Hope you had a great holiday weekend.

While Mrs. B and I made a point to think briefly about the rockets' red glare and what not, this was a no-blogging weekend out of respect to the late great Cheko the Dog, who succumbed at the start of the holiday weekend to a leg injury and a very, very bad reaction to a vet-prescribed arthritis med that just made him sicker (be careful what you give your elderly dog, even if the vet says its OK!). He had 14-and-a-half good years on earth. I only wish it could've been more.

You who've read this blog since its start, back when we were on Blogger, know that Cheko was the director of security for Burnettiquette World Headquarters, as well as one of the best friends and relatives and step-pets a guy could have.

Mrs. B rescued him when he was a puppy from a ranch in Durango, Colo., where Cheko hadn't read the memo that his breed is supposed to "work" for a living. He may've read the memo, but it didn't move him. He simply refused to herd cattle. So when the rancher mused aloud that he had a bullet with Cheko's name on it, 'cause he couldn't abide lazy dogs, Mrs. B did what just about anyone would have done: she loaded Cheko in the back of the Jeep and got him off the ranch...with the rancher's blessing, of course.

Funny thing though. While Cheko slowed down in recent years, he never proved lazy once in the 14 years since he left that ranch. He even instinctively nipped a few human heels before he learned to behave.
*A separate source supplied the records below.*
(* ===== verification/TrShape.v ===== *)
(** * TrShape: shaping and rendering (transcript/conversation.go, render.go)

    Messages become turns whose text is normalized and carries the tool calls at the selected
    level of detail; turns are rendered as Markdown, HTML or plain text.  Times are formatted
    by the time package ([FormatTime]) and the description of a tool input is read by the JSON
    decoder ([UnmarshalDescription]). *)

From S2P Require Import Prelude GoUtf8 GoStrconv GoText RtSegments CvCompaction TrMessage.

Open Scope Z_scope.

(** ** Options and turns *)

Definition ToolOnlyOmit : bytes := lit "omit".
Definition ToolOnlyCompactSummary : bytes := lit "compact_summary".
Definition ToolOnlyInputSummary : bytes := lit "input_summary".
Definition ToolOnlyFullDetail : bytes := lit "full_detail".

Record ShapeOptions := MkShapeOptions {
  so_IncludeThinking : bool;
  so_ConversationOnly : bool;
  so_ToolOnly : bytes;
  so_MaxTextRunes : Z;
}.

Definition DefaultShapeOptions : ShapeOptions := MkShapeOptions false false ToolOnlyCompactSummary 0.

Definition ContextWindowMaxTextRunes : Z := 2000.

Definition ContextWindowShapeOptions : ShapeOptions := MkShapeOptions false false ToolOnlyCompactSummary ContextWindowMaxTextRunes.

Record ConversationTurn := MkTurn {
  tn_UUID : bytes;
  tn_Role : bytes;
  tn_Timestamp : option Z;
  tn_Text : bytes;
  tn_Thinking : bytes;
  tn_ToolNames : list bytes;
  tn_HasTools : bool;
  tn_IsToolOnly : bool;
  tn_Attachments : list Attachment;
}.

(** ** Normalizing text *)

Definition conversationOnlyExactDrops : list bytes :=
  [lit "No response requested."; lit "[Request interrupted by user]"; lit "[Request interrupted by user for tool use]"].

(** [conversationOnlyImageLineRe] on a line. *)
Definition imageLine (line : bytes) : bool :=
  match CutPrefix line (lit "[Image:"), CutPrefix line (lit "[Image #") with
  | Some rest, _ | None, Some rest => HasSuffix rest (lit "]")
  | None, None => false
  end.

Definition shouldDropConversationOnlyLine (line : bytes) : bool :=
  if bool_decide (line = []) then false
  else bool_decide (line ∈ conversationOnlyExactDrops) || imageLine line.

(** [capRunes]: truncation to [maxRunes] runes, marked. *)
Definition capRunes (text : bytes) (maxRunes : Z) : bytes :=
  if maxRunes <=? 0 then text else
  let runes := runesOf text in
  if zlen runes <=? maxRunes then text else stringOfRunes (take (Z.to_nat maxRunes) runes) ++ lit "...".

Fixpoint normalizeLoop (conversationOnly lastBlank : bool) (lines : list bytes) : list bytes :=
  match lines with
  | [] => []
  | line :: lines =>
      let line := TrimSpace line in
      if conversationOnly && shouldDropConversationOnlyLine line then normalizeLoop conversationOnly lastBlank lines
      else if bool_decide (line = []) then
        if lastBlank then normalizeLoop conversationOnly lastBlank lines else [] :: normalizeLoop conversationOnly true lines
      else line :: normalizeLoop conversationOnly false lines
  end.

Definition normalizeConversationText (text : bytes) (maxRunes : Z) (conversationOnly : bool) : bytes :=
  let text := ReplaceAll text [Byte.x0d] [] in
  let text := TrimSpace (Join (normalizeLoop conversationOnly false (Split text newline)) newline) in
  if bool_decide (text = []) then [] else capRunes text maxRunes.

Definition NormalizeConversationOnlyText (text : bytes) : bytes := normalizeConversationText text 0 true.

(** ** Tool calls and attachments *)

Definition attachmentParts (a : Attachment) : list bytes :=
  let field (s : bytes) := if bool_decide (s = []) then [] else [s] in
  field (at_Kind a) ++ field (at_DisplayName a) ++ field (at_Path a) ++ field (at_URL a) ++ field (at_MIMEType a)
  ++ (if 0 <? at_SizeBytes a then [Itoa (at_SizeBytes a) ++ lit " bytes"] else [])
  ++ field (at_Description a) ++ field (at_AssetReference a) ++ field (at_OmittedReason a) ++ field (at_Text a).

Definition attachmentLine (a : Attachment) : bytes :=
  let parts := attachmentParts a in
  let parts := if bool_decide (parts = []) then [lit "metadata unavailable"] else parts in
  lit "[attachment: " ++ Join parts (lit ", ") ++ lit "]".

Definition attachmentPlaceholders (attachments : list Attachment) : bytes :=
  match attachments with
  | [] => []
  | _ :: _ => newline ++ Join (map attachmentLine attachments) newline
  end.

Definition toolSummaryText (names : list bytes) : bytes :=
  match names with
  | [] => lit "[used tools]"
  | _ :: _ => lit "[used: " ++ Join names (lit ", ") ++ lit "]"
  end.

Definition mixedTurnToolHeading : bytes := lit "[tool calls in this turn]".

Definition labeledToolBlock (mode : bytes) (names : list bytes) (toolText : bytes) : bytes :=
  if bool_decide (mode = ToolOnlyCompactSummary) || bool_decide (mode = []) then
    match names with
    | [] => mixedTurnToolHeading
    | _ :: _ => lit "[tool calls in this turn: " ++ Join names (lit ", ") ++ lit "]"
    end
  else mixedTurnToolHeading ++ newline ++ toolText.

Definition toolLabel (tool : ToolCall) : bytes := lit "[tool: " ++ tc_Name tool ++ lit "]".

Definition toolFullDetailLine (tool : ToolCall) : bytes :=
  let display := TrimSpace (tc_Display tool) in
  let output := TrimSpace (tc_Output tool) in
  toolLabel tool ++ (if bool_decide (display = []) then [] else lit " " ++ display)
  ++ (if bool_decide (output = []) then [] else newline ++ lit "[tool output]" ++ newline ++ output)
  ++ attachmentPlaceholders (tc_Attachments tool).

Definition toolFullDetailText (tools : list ToolCall) : bytes :=
  match tools with
  | [] => lit "[used tools]"
  | _ :: _ => Join (map toolFullDetailLine tools) newline
  end.

(** [RenderMessageIndexText]. *)
Definition RenderMessageIndexText (msg : TranscriptMessage) : bytes :=
  let part (s : bytes) := if bool_decide (s = []) then [] else [s] in
  TrimSpace (Join (part (normalizeConversationText (tm_Text msg) 0 false)
    ++ part (normalizeConversationText (tm_Thinking msg) 0 false)
    ++ (if bool_decide (tm_Tools msg = []) then [] else part (TrimSpace (toolFullDetailText (tm_Tools msg))))
    ++ part (TrimSpace (attachmentPlaceholders (tm_Attachments msg)))) (newline ++ newline)).

(** [html.EscapeString]. *)
Definition escapeHTMLByte (b : Byte.byte) : bytes :=
  if bool_decide (b = Byte.x26) then lit "&amp;"
  else if bool_decide (b = Byte.x27) then lit "&#39;"
  else if bool_decide (b = Byte.x3c) then lit "&lt;"
  else if bool_decide (b = Byte.x3e) then lit "&gt;"
  else if bool_decide (b = dquote) then lit "&#34;"
  else [b].

Definition EscapeHTML (s : bytes) : bytes := concat (map escapeHTMLByte s).

(** What the time package and the JSON decoder of structs answer. *)
Class TurnCodecs := {
  FormatTime : option Z -> bytes;
  UnmarshalDescription : RawMessage -> option bytes;
}.

Section shaping.
Context `{TurnCodecs}.

Definition toolInputDescription (input : RawMessage) : bytes :=
  if bool_decide (input = []) then [] else
  match UnmarshalDescription input with
  | None => []
  | Some description => TrimSpace description
  end.

Definition toolInputSummaryText (tools : list ToolCall) : bytes :=
  match tools with
  | [] => lit "[used tools]"
  | _ :: _ =>
      Join (map (fun tool =>
        let description := toolInputDescription (tc_Input tool) in
        toolLabel tool ++ (if bool_decide (description = []) then [] else lit " " ++ description)) tools) newline
  end.

Definition renderToolText (mode : bytes) (names : list bytes) (tools : list ToolCall) : bytes :=
  if bool_decide (mode = ToolOnlyOmit) then []
  else if bool_decide (mode = ToolOnlyCompactSummary) then toolSummaryText names
  else if bool_decide (mode = ToolOnlyInputSummary) then toolInputSummaryText tools
  else if bool_decide (mode = ToolOnlyFullDetail) then toolFullDetailText tools
  else toolSummaryText names.

Definition textWithTools (text : bytes) (names : list bytes) (msg : TranscriptMessage) (opts : ShapeOptions) : bytes * bool :=
  if negb (tm_HasTools msg) then (text, true) else
  if so_ConversationOnly opts then (text, negb (bool_decide (text = []))) else
  let toolText := renderToolText (so_ToolOnly opts) names (tm_Tools msg) in
  if bool_decide (toolText = []) then (text, negb (bool_decide (text = []))) else
  if bool_decide (text = []) then (toolText, true) else
  (text ++ newline ++ labeledToolBlock (so_ToolOnly opts) names toolText, true).

(** One round of the loop of [ShapeConversation]. *)
Definition shapeMessage (opts : ShapeOptions) (msg : TranscriptMessage) : list ConversationTurn :=
  let text := normalizeConversationText (tm_Text msg) (so_MaxTextRunes opts) (so_ConversationOnly opts) in
  let thinking := if so_IncludeThinking opts then normalizeConversationText (tm_Thinking msg) (so_MaxTextRunes opts) false else [] in
  let toolNames := if bool_decide (tm_Tools msg = []) then [] else ToolNames msg in
  let isToolOnly := tm_HasTools msg && bool_decide (text = []) in
  let '(text, keepTurn) := textWithTools text toolNames msg opts in
  if negb keepTurn && bool_decide (tm_Attachments msg = []) then [] else
  if bool_decide (text = []) && bool_decide (thinking = []) && bool_decide (tm_Attachments msg = []) then [] else
  [MkTurn (tm_UUID msg) (tm_Role msg) (tm_Timestamp msg) text thinking toolNames (tm_HasTools msg) isToolOnly (tm_Attachments msg)].

Definition ShapeConversation (messages : list TranscriptMessage) (opts : ShapeOptions) : list ConversationTurn :=
  let opts := if bool_decide (so_ToolOnly opts = [])
    then MkShapeOptions (so_IncludeThinking opts) (so_ConversationOnly opts) ToolOnlyCompactSummary (so_MaxTextRunes opts) else opts in
  concat (map (shapeMessage opts) messages).

(** ** Rendering *)

Definition roleTitle (role : bytes) : bytes := if bool_decide (role = lit "assistant") then lit "Assistant" else lit "User".

Definition trimLeadingNewline (s : bytes) : bytes := default s (CutPrefix s newline).

Definition markdownTurn (turn : ConversationTurn) : bytes :=
  (match tn_Timestamp turn with
   | Some _ => lit "### " ++ roleTitle (tn_Role turn) ++ lit " (" ++ FormatTime (tn_Timestamp turn) ++ lit ")" ++ newline ++ newline
   | None => lit "### " ++ roleTitle (tn_Role turn) ++ newline ++ newline
   end)
  ++ (if bool_decide (tn_Text turn = []) then [] else tn_Text turn ++ newline ++ newline)
  ++ (if bool_decide (tn_Thinking turn = []) then [] else
      lit "> Thinking" ++ newline ++ lit ">" ++ newline
      ++ concat (map (fun line => lit "> " ++ line ++ newline) (Split (tn_Thinking turn) newline)) ++ newline)
  ++ (let placeholders := attachmentPlaceholders (tn_Attachments turn) in
      if bool_decide (placeholders = []) then [] else trimLeadingNewline placeholders ++ newline ++ newline).

Definition RenderMarkdownConversation (turns : list ConversationTurn) : bytes := TrimSpace (concat (map markdownTurn turns)).

Definition quotedHTML (s : string) : bytes := map (fun b => if bool_decide (b = Byte.x27) then dquote else b) (lit s).

Definition htmlTurn (turn : ConversationTurn) : bytes :=
  quotedHTML "<section class='turn'>" ++ newline
  ++ lit "<header><strong>" ++ EscapeHTML (roleTitle (tn_Role turn)) ++ lit "</strong>"
  ++ (match tn_Timestamp turn with
      | Some _ => lit " <time>" ++ EscapeHTML (FormatTime (tn_Timestamp turn)) ++ lit "</time>"
      | None => []
      end)
  ++ lit "</header>" ++ newline
  ++ (if bool_decide (tn_Text turn = []) then [] else lit "<p>" ++ EscapeHTML (tn_Text turn) ++ lit "</p>" ++ newline)
  ++ (if bool_decide (tn_Thinking turn = []) then [] else
      lit "<blockquote><strong>Thinking</strong><br>" ++ ReplaceAll (EscapeHTML (tn_Thinking turn)) newline (lit "<br>")
      ++ lit "</blockquote>" ++ newline)
  ++ concat (map (fun a => lit "<p>" ++ EscapeHTML (TrimSpace (attachmentPlaceholders [a])) ++ lit "</p>" ++ newline) (tn_Attachments turn))
  ++ lit "</section>" ++ newline.

Definition RenderHTMLConversation (turns : list ConversationTurn) : bytes :=
  quotedHTML "<div class='conversation'>" ++ newline ++ concat (map htmlTurn turns) ++ lit "</div>".

(** [renderConversationMessages] with the start index -1, the only one used. *)
Definition plainTurn (turn : ConversationTurn) : bytes :=
  lit "[" ++ FormatTime (tn_Timestamp turn) ++ lit "] " ++ roleTitle (tn_Role turn) ++ lit ":" ++ newline
  ++ (if bool_decide (tn_Text turn = []) then [] else tn_Text turn ++ newline)
  ++ (if bool_decide (tn_Thinking turn = []) then [] else lit "[thinking]" ++ newline ++ tn_Thinking turn ++ newline)
  ++ (let placeholders := attachmentPlaceholders (tn_Attachments turn) in
      if bool_decide (placeholders = []) then [] else trimLeadingNewline placeholders ++ newline)
  ++ newline.

Definition renderConversationMessages (turns : list ConversationTurn) : bytes := concat (map plainTurn turns).

Definition RenderPlainTextWithOptions (messages : list TranscriptMessage) (opts : ShapeOptions) : bytes :=
  renderConversationMessages (ShapeConversation messages opts).
Definition RenderMarkdownWithOptions (messages : list TranscriptMessage) (opts : ShapeOptions) : bytes :=
  RenderMarkdownConversation (ShapeConversation messages opts).
Definition RenderHTMLWithOptions (messages : list TranscriptMessage) (opts : ShapeOptions) : bytes :=
  RenderHTMLConversation (ShapeConversation messages opts).
End shaping.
Mrs. B and her mom have hair-raising stories about chasing him along the banks of a rushing river, 'cause he thought it was his duty, even at risk of drowning, to jump and swim after a fleeing duck until that duck decided to stop and surrender.

And there are more times than I can count over the past six years and change that Cheko dragged me huffing and puffing up and down (and often too far off) the hilliest hiking paths along the Milwaukee River.

When a stranger approached, Cheko kept a vigilant eye on him. Never menacing. Just aware. And they knew he was aware. The first time I met him I could almost interpret the barks. He lay on Mrs. B's balcony, as I arrived at her house for our first date. Cheko wasn't a barker. But before I had even turned off the sidewalk and up their walk way, he had jumped to his feet and started.

Woof! Attention everyone, there's a guy coming!

Woof woof! I don't know you, dude. But you should know I see you!

Woof woof woof! Is anyone listening? Take a close look at this guy, in case he turns out to be bad!

That was the first and last time he ever barked at me, except to let me know he wanted to come back inside the house or that he was growing impatient with me for holding his treats hostage till he agreed to shake hands/paws or roll over.

And never let another dog - especially a Husky or a Chow, for some strange reason - even look at Mrs. B or me the wrong way, or Cheko would have given that other mutt what for. I can think of the time a hippie at the end of our block - the guy had a giant school bus painted green with a flowered peace sign on the side - let his three dogs out off leashes, and they rushed Cheko and me, while we strolled, minding our business. Cheko pulled a White Fang, and after a brief dusty tussle that would have made Andy Capp proud, all three attackers turned tail and ran, with the Chow leading the way.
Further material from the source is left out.